Dr. Joan Lewis, Pain Management Physician, Punished for treating pain in New Mexico.
Dr. Joan Lewis faced the possible loss of her medical license for treating pain of her seriously ill patients. We wrote an amicus brief in support of Dr. Lewis that was co-signed by Americans for Better Care of the Dying and The American Academy of Pain Management.
Dr. Harold Luke in California
Dr. Harold Luke, of Redlands, CA endured investigation and disciplinary proceedings after a nurse reported her concern that a patient died shortly after Dr. Luke ordered increased morphine, which was easing the patient's breathlessness. The medical Board of California investigated and decided to revoke Dr. Luke's license. Facing mounting concern among the state's palliative care providers, the board has stayed its action temporarily.
Experts in this case testified that Dr. Luke's care met modern standards of treatment for distress in a dying patient. Dr. Luke testified he intended to relieve the patient's suffering and did not intend to cause the patient's death. To second-guess this physician's intention and revoke his license would put a state-wide chill on pain care for dying patients. In extreme end-of-life situations, the amount of medication needed to ease suffering may have the untended consequence of hastening the time of death. The duty to relieve suffering in this setting is well-established in medical literature and ethics. Dr.
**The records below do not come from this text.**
(* ===== verification/Logs.v ===== *)
(** * Logs: the bounded event and trace logs

    Models [core/src/logs.rs] (the generic [BoundedLog] and the two outlets built on
    it), the outlet records of [contracts/src/observability.rs], [event.rs] and
    [trace.rs].  [VecDeque]s are lists, front first; the allocation behind them
    ([shrink_to], [allocated_capacity]) is not modelled. *)
From S2P Require Import Prelude Contracts Floats.

(** ** Outlet profiles and pages *)

Inductive ObservabilityOverflowPolicy : Type := DropOldest | DropNew.

#[global] Instance ObservabilityOverflowPolicy_eq_dec : EqDecision ObservabilityOverflowPolicy.
Proof. solve_decision. Defined.

Record ObservabilityOutletProfile : Type := mkOutletProfile {
  op_capacity : N;
  op_overflow_policy : ObservabilityOverflowPolicy;
}.

Definition DEFAULT_EVENT_CAPACITY : N := 4096.
Definition DEFAULT_TRACE_CAPACITY : N := 4096.

Record ObservabilityPage (T : Type) : Type := mkObservabilityPage {
  pg_items : list T;
  pg_next_sequence : N;
  pg_earliest_available_sequence : option N;
  pg_latest_sequence : N;
  pg_lost : N;
  pg_truncated : bool;
  pg_dropped : N;
}.
Arguments mkObservabilityPage {_} _ _ _ _ _ _ _.
Arguments pg_items {_} _.
Arguments pg_next_sequence {_} _.
Arguments pg_earliest_available_sequence {_} _.
Arguments pg_latest_sequence {_} _.
Arguments pg_lost {_} _.
Arguments pg_truncated {_} _.
Arguments pg_dropped {_} _.

Definition cursor_lost {T} (page : ObservabilityPage T) : bool := bool_decide (0 < pg_lost page)%N.

(** ** The bounded log *)

Record BoundedLog (T : Type) : Type := mkBoundedLog {
  bl_records : list T;
  bl_next_sequence : N;
  bl_profile : ObservabilityOutletProfile;
  bl_dropped : N;
}.
Arguments mkBoundedLog {_} _ _ _ _.
Arguments bl_records {_} _.
Arguments bl_next_sequence {_} _.
Arguments bl_profile {_} _.
Arguments bl_dropped {_} _.

Section bounded_log.
Context {T : Type}.
Implicit Types (log : BoundedLog T).

Definition bl_len log : N := N.of_nat (length (bl_records log)).
Definition bl_capacity log : N := op_capacity (bl_profile log).

(** The log [new] builds. *)
Definition empty_log (profile : ObservabilityOutletProfile) : BoundedLog T :=
  mkBoundedLog [] 0 profile 0.

(** The ring buffer is allocated at once, for items of [size_of] bytes. *)
Definition bounded_log_new (size_of : N) (profile : ObservabilityOutletProfile) : outcome (BoundedLog T) :=
  _ ← (if decide (op_capacity profile = 0%N) then Done tt
       else vec_with_capacity size_of (op_capacity profile));
  Done (empty_log profile).

(** One turn of the trimming loop: the end the policy names loses a record. *)
Definition pop_overflow (policy : ObservabilityOverflowPolicy) (records : list T) : list T :=
  match policy with
  | DropOldest => tail records
  | DropNew => removelast records
  end.

(** [while records.len() > capacity]; the fuel is the number of records. *)
Fixpoint log_trim_loop (fuel : nat) log : BoundedLog T :=
  if decide (bl_capacity log < bl_len log)%N then
    match fuel with
    | O => log
    | S fuel' =>
        log_trim_loop fuel' (mkBoundedLog
          (pop_overflow (op_overflow_policy (bl_profile log)) (bl_records log))
          (bl_next_sequence log) (bl_profile log) (sat_add (bl_dropped log) 1))
    end
  else log.

Definition log_configure (profile : ObservabilityOutletProfile) log : BoundedLog T :=
  let log := mkBoundedLog (bl_records log) (bl_next_sequence log) profile (bl_dropped log) in
  log_trim_loop (length (bl_records log)) log.

Definition log_set_capacity (capacity : N) log : BoundedLog T :=
  log_configure (mkOutletProfile capacity (op_overflow_policy (bl_profile log))) log.

Definition advance_sequence log : BoundedLog T * N :=
  let next := sat_add (bl_next_sequence log) 1 in
  (mkBoundedLog (bl_records log) next (bl_profile log) (bl_dropped log), next).

Definition log_is_enabled log : bool := bool_decide (0 < bl_capacity log)%N.

Definition will_retain_next log : bool :=
  log_is_enabled log
  && (bool_decide (bl_len log < bl_capacity log)%N
      || bool_decide (op_overflow_policy (bl_profile log) = DropOldest)).

Definition count_dropped log : BoundedLog T :=
  mkBoundedLog (bl_records log) (bl_next_sequence log) (bl_profile log)
    (sat_add (bl_dropped log) 1).

Definition make_room log : BoundedLog T * bool :=
  if negb (will_retain_next log) then (count_dropped log, false)
  else if decide (bl_len log = bl_capacity log) then
    (mkBoundedLog (tail (bl_records log)) (bl_next_sequence log) (bl_profile log)
       (sat_add (bl_dropped log) 1), true)
  else (log, true).

Definition retain (record : T) log : BoundedLog T :=
  let '(log, roomy) := make_room log in
  if negb roomy then log
  else mkBoundedLog (bl_records log ++ [record]) (bl_next_sequence log) (bl_profile log)
         (bl_dropped log).

Definition bounded_record_with (build : N → T) log : BoundedLog T * option T :=
  let '(log, sequence) := advance_sequence log in
  if negb (will_retain_next log) then (count_dropped log, None)
  else
    let record := build sequence in
    (retain record log, Some record).

Definition bounded_page_after (sequence limit : N) (item_sequence : T → N) log
    : ObservabilityPage T :=
  let items :=
    take (N.to_nat limit) (filter (λ item, (sequence < item_sequence item)%N) (bl_records log)) in
  let next :=
    if decide (limit = 0%N) then sequence
    else default (N.max sequence (bl_next_sequence log)) (item_sequence <$> last items) in
  let lost :=
    if decide (limit = 0%N) then 0%N
    else sat_sub (sat_sub next sequence) (N.of_nat (length items)) in
  {| pg_items := items;
     pg_next_sequence := next;
     pg_earliest_available_sequence := item_sequence <$> head (bl_records log);
     pg_latest_sequence := bl_next_sequence log;
     pg_lost := lost;
     pg_truncated := bool_decide (next < bl_next_sequence log)%N;
     pg_dropped := bl_dropped log |}.

(** [records.drain(..)]. *)
Definition bounded_drain log : BoundedLog T * list T :=
  (mkBoundedLog [] (bl_next_sequence log) (bl_profile log) (bl_dropped log), bl_records log).

End bounded_log.

(** ** Memory layout

    The compiler chooses the size of an event and of a span. *)
Record Layout : Type := mkLayout {
  size_of_RuntimeEvent : N;
  size_of_TraceSpan : N;
}.

(** ** Events *)

Inductive RuntimeEventKind : Type :=
| EventLifecycle | EventPlugin | EventResource | EventTrace | EventHost | EventTask | EventRunner
| EventState | EventEffect | EventReload.

Record RuntimeEvent : Type := mkRuntimeEvent {
  ev_sequence : N;
  ev_kind : RuntimeEventKind;
  ev_name : string;
  ev_subject_id : option string;
  ev_attributes : gmap string ScalarValue;
  ev_error : option RuntimeError;
}.

Record EventLog : Type := mkEventLog { el_inner : BoundedLog RuntimeEvent }.

Definition event_log_with_profile (layout : Layout) (profile : ObservabilityOutletProfile)
    : outcome EventLog :=
  inner ← bounded_log_new (size_of_RuntimeEvent layout) profile;
  Done (mkEventLog inner).
Definition event_log_default (layout : Layout) : outcome EventLog :=
  event_log_with_profile layout (mkOutletProfile DEFAULT_EVENT_CAPACITY DropNew).

Definition event_record_with (build : N → RuntimeEvent) (log : EventLog)
    : EventLog * option RuntimeEvent :=
  let '(inner, r) := bounded_record_with build (el_inner log) in (mkEventLog inner, r).

Definition event_record (kind : RuntimeEventKind) (name : string) (subject_id : option string)
    (attributes : gmap string ScalarValue) (error : option RuntimeError) (log : EventLog)
    : EventLog * option RuntimeEvent :=
  event_record_with (λ sequence, mkRuntimeEvent sequence kind name subject_id attributes error)
    log.

Definition event_page_after (sequence limit : N) (log : EventLog) : ObservabilityPage RuntimeEvent :=
  bounded_page_after sequence limit ev_sequence (el_inner log).

Definition event_drain (log : EventLog) : EventLog * list RuntimeEvent :=
  let '(inner, events) := bounded_drain (el_inner log) in (mkEventLog inner, events).

(** ** Spans *)

Inductive SpanStatus : Type := SpanOk | SpanError.

Record TraceSpan : Type := mkTraceSpan {
  sp_sequence : N;
  sp_trace_id : string;
  sp_span_id : string;
  sp_parent_span_id : option string;
  sp_name : string;
  sp_start : f64;
  sp_end : option f64;
  sp_attributes : gmap string ScalarValue;
  sp_status : SpanStatus;
}.

Record TraceLog : Type := mkTraceLog { trl_inner : BoundedLog TraceSpan }.

Definition trace_log_with_profile (layout : Layout) (profile : ObservabilityOutletProfile)
    : outcome TraceLog :=
  inner ← bounded_log_new (size_of_TraceSpan layout) profile;
  Done (mkTraceLog inner).
Definition trace_log_with_capacity (layout : Layout) (capacity : N) : outcome TraceLog :=
  trace_log_with_profile layout (mkOutletProfile capacity DropOldest).
Definition trace_log_default (layout : Layout) : outcome TraceLog :=
  trace_log_with_profile layout (mkOutletProfile DEFAULT_TRACE_CAPACITY DropOldest).

Definition trace_record_with (build : N → TraceSpan) (log : TraceLog)
    : TraceLog * option TraceSpan :=
  let '(inner, r) := bounded_record_with build (trl_inner log) in (mkTraceLog inner, r).

Definition span_of (trace_id name : string) (parent_span_id : option string) (status : SpanStatus)
    (attributes : gmap string ScalarValue) (sequence : N) : TraceSpan :=
  {| sp_sequence := sequence; sp_trace_id := trace_id;
     sp_span_id := "span-" +:+ pretty sequence; sp_parent_span_id := parent_span_id;
     sp_name := name; sp_start := f64_of_u64 sequence; sp_end := Some (f64_of_u64 sequence);
     sp_attributes := attributes; sp_status := status |}.

Definition trace_record (trace_id name : string) (parent_span_id : option string)
    (status : SpanStatus) (attributes : gmap string ScalarValue) (log : TraceLog)
    : TraceLog * option TraceSpan :=
  trace_record_with (span_of trace_id name parent_span_id status attributes) log.

Definition trace_page_after (sequence limit : N) (log : TraceLog) : ObservabilityPage TraceSpan :=
  bounded_page_after sequence limit sp_sequence (trl_inner log).

(** ** Closure of a set of spans, [core/src/trace.rs] *)

Inductive TraceClosureIssue : Type :=
| DuplicateSpanId (span_id : string)
| MissingParent (span_id parent_span_id : string)
| ParentTraceMismatch (span_id parent_span_id : string)
| InvalidInterval (span_id : string).

Definition closes_before_it_starts (span : TraceSpan) : bool :=
  match sp_end span with Some e => f64_ltb e (sp_start span) | None => false end.

(** The first loop: [seen], [by_span_id] and the issues it pushes. *)
Fixpoint index_spans (spans : list TraceSpan) (seen : gset string)
    (by_span_id : gmap string TraceSpan) : list TraceClosureIssue * gmap string TraceSpan :=
  match spans with
  | [] => ([], by_span_id)
  | span :: rest =>
      let id := sp_span_id span in
      let duplicate := if decide (id ∈ seen) then [DuplicateSpanId id] else [] in
      let by_span_id :=
        match by_span_id !! id with Some _ => by_span_id | None => <[id := span]> by_span_id end in
      let interval := if closes_before_it_starts span then [InvalidInterval id] else [] in
      let '(issues, by_span_id) := index_spans rest ({[id]} ∪ seen) by_span_id in
      (duplicate ++ interval ++ issues, by_span_id)
  end.

(** The body of the second loop. *)
Definition parent_issues (by_span_id : gmap string TraceSpan) (span : TraceSpan)
    : list TraceClosureIssue :=
  match sp_parent_span_id span with
  | None => []
  | Some parent_span_id =>
      match by_span_id !! parent_span_id with
      | None => [MissingParent (sp_span_id span) parent_span_id]
      | Some parent =>
          if decide (sp_trace_id parent ≠ sp_trace_id span)
          then [ParentTraceMismatch (sp_span_id span) parent_span_id] else []
      end
  end.

Definition validate_trace_closure (spans : list TraceSpan) : list TraceClosureIssue :=
  let '(issues, by_span_id) := index_spans spans ∅ ∅ in
  issues ++ (spans ≫= parent_issues by_span_id).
Luke's compassionate treatment should be applauded, not punished.
Updated March 14, 2006
The Medical Board of California, the State agency that licenses medical doctors, investigates complaints, and disciplines those who violate the law, has reconsidered the revocation of Dr. Luke’s license and has chosen to issue instead a public reprimand for inadequate record keeping. Compassion & Choices filed an amicus brief on behalf of Dr. Luke. We are thrilled with the outcome of this case. Decisions like this are not only important to the life and career of this individual physician, they also help reduce clinician concern that prescribing aggressively to mitigate pain and other distressing symptoms in a dying patient may result in punishment.